Task inputs >>
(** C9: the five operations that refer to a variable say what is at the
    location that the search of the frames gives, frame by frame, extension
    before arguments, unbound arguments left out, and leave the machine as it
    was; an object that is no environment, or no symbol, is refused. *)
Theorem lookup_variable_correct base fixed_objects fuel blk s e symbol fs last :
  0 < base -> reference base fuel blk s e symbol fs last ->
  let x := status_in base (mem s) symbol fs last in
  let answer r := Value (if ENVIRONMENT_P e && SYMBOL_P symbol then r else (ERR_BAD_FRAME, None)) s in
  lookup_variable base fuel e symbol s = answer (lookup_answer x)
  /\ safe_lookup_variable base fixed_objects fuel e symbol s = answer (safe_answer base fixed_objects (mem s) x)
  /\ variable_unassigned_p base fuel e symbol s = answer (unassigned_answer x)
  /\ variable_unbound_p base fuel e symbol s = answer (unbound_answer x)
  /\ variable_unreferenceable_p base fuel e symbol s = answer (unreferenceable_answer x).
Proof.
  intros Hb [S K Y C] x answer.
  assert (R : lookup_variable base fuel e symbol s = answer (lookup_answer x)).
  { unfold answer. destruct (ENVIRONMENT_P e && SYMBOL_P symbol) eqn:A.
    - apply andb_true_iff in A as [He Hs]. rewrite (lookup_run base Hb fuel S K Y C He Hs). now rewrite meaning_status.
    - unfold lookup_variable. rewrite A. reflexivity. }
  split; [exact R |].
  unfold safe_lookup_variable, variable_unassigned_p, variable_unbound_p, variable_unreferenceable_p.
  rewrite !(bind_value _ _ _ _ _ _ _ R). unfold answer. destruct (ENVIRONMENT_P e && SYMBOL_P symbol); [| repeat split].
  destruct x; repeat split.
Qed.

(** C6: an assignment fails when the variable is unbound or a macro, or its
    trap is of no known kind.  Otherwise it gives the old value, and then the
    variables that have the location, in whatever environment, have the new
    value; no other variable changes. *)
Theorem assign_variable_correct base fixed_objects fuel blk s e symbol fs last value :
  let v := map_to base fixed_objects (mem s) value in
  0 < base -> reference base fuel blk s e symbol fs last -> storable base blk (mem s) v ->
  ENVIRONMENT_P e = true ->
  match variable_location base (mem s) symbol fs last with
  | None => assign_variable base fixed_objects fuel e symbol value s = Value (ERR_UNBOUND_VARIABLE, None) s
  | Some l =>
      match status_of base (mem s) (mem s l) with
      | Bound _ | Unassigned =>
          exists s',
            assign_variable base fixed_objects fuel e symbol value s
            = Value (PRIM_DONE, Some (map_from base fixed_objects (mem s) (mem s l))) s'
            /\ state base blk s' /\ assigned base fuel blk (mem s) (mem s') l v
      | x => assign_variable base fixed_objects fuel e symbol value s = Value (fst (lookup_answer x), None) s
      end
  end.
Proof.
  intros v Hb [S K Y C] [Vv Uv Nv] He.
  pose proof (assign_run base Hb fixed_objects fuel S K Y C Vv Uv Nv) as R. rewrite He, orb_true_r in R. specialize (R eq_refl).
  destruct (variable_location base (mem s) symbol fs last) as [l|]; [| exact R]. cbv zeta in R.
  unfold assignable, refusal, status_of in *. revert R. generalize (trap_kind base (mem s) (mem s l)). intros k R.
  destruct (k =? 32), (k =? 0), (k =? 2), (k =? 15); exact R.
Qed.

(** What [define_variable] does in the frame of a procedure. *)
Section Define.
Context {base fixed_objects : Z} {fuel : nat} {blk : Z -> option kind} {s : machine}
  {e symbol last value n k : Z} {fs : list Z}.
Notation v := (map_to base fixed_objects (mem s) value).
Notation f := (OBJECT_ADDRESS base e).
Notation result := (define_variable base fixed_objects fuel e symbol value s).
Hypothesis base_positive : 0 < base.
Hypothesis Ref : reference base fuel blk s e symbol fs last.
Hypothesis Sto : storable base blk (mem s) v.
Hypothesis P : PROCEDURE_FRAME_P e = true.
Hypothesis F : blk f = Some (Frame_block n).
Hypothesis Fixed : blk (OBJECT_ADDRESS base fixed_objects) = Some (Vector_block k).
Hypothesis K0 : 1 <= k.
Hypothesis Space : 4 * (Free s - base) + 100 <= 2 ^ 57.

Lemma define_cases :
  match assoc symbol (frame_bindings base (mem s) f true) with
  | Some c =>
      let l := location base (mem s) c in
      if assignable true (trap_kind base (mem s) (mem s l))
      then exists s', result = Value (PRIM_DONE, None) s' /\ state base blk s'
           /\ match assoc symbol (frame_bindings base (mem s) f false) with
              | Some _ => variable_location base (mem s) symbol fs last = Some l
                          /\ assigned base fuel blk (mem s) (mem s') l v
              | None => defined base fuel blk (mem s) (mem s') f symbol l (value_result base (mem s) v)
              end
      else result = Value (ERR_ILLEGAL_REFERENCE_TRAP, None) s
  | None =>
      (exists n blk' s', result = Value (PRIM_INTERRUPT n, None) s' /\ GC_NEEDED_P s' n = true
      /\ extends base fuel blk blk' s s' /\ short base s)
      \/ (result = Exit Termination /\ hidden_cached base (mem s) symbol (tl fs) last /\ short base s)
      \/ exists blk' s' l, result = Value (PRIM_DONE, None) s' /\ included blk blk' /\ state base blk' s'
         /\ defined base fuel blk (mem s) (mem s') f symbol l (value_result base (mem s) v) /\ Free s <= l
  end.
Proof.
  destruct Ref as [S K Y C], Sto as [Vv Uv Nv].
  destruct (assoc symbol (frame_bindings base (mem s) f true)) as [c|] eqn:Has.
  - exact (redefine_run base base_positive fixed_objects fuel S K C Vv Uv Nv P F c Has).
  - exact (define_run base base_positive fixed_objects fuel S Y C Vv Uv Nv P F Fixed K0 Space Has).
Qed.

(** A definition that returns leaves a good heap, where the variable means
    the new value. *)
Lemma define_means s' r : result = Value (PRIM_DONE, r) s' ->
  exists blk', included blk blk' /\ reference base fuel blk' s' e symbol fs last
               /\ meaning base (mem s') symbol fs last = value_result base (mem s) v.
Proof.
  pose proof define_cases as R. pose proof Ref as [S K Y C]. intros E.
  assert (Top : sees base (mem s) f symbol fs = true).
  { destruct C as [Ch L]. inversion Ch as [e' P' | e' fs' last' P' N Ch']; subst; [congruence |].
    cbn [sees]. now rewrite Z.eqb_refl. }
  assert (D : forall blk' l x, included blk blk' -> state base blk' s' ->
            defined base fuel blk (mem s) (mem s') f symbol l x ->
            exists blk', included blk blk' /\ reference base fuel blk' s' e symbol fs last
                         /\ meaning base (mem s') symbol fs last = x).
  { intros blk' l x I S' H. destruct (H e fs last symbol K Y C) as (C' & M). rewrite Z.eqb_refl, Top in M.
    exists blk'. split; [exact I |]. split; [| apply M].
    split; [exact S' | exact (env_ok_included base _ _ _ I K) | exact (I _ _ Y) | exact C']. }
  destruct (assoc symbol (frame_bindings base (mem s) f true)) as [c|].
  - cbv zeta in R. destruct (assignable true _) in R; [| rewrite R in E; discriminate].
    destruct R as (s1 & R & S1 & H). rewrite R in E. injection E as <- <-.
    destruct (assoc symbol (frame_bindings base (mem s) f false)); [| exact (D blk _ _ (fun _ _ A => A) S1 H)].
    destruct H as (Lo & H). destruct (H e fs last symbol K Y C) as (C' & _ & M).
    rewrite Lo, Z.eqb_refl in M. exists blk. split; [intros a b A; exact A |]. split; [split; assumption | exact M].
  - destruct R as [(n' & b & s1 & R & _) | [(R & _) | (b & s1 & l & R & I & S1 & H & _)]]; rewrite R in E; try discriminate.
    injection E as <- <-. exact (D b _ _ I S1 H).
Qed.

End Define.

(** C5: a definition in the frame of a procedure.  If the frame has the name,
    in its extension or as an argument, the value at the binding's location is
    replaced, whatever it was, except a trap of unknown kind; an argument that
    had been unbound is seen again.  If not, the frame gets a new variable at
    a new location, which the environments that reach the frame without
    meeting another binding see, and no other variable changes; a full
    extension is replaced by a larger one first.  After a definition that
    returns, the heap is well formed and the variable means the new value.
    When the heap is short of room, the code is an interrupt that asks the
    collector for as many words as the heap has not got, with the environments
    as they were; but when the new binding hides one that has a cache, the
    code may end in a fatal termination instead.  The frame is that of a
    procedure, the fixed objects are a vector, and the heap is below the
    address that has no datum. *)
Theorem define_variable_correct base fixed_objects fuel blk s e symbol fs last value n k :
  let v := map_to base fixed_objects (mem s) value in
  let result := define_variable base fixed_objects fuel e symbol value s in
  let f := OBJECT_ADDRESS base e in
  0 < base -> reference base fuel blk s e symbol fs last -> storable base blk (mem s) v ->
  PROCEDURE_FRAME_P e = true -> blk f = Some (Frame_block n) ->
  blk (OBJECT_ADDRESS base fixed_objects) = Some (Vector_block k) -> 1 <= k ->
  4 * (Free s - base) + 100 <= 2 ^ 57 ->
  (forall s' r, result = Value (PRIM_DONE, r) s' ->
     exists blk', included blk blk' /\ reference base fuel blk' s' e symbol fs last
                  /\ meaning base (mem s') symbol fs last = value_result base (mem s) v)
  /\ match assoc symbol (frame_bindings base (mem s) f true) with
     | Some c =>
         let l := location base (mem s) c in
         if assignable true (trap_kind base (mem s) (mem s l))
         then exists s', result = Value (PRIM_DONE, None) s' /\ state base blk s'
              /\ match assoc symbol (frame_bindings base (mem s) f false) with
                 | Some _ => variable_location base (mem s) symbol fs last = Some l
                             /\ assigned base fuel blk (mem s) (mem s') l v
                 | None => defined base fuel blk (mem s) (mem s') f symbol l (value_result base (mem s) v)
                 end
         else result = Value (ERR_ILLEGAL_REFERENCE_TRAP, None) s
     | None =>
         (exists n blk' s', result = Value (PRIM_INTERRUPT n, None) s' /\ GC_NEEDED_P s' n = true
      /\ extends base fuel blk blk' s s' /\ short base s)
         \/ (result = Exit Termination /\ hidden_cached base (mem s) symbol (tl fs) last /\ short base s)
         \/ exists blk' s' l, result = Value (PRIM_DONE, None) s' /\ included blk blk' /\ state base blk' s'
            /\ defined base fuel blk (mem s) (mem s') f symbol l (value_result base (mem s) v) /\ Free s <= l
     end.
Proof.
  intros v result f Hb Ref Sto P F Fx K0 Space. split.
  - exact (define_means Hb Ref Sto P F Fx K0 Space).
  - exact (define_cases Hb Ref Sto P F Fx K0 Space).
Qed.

Problem description >>
Among the entries above, the lines between the ones containing "location that the" and "intros Hb [S K Y C] x answer.", inclusive, are to be transcribed exactly. No other line is to be given.

Solution to the exercise >>
    location that the search of the frames gives, frame by frame, extension
    before arguments, unbound arguments left out, and leave the machine as it
    was; an object that is no environment, or no symbol, is refused. *)
Theorem lookup_variable_correct base fixed_objects fuel blk s e symbol fs last :
  0 < base -> reference base fuel blk s e symbol fs last ->
  let x := status_in base (mem s) symbol fs last in
  let answer r := Value (if ENVIRONMENT_P e && SYMBOL_P symbol then r else (ERR_BAD_FRAME, None)) s in
  lookup_variable base fuel e symbol s = answer (lookup_answer x)
  /\ safe_lookup_variable base fixed_objects fuel e symbol s = answer (safe_answer base fixed_objects (mem s) x)
  /\ variable_unassigned_p base fuel e symbol s = answer (unassigned_answer x)
  /\ variable_unbound_p base fuel e symbol s = answer (unbound_answer x)
  /\ variable_unreferenceable_p base fuel e symbol s = answer (unreferenceable_answer x).
Proof.
  intros Hb [S K Y C] x answer.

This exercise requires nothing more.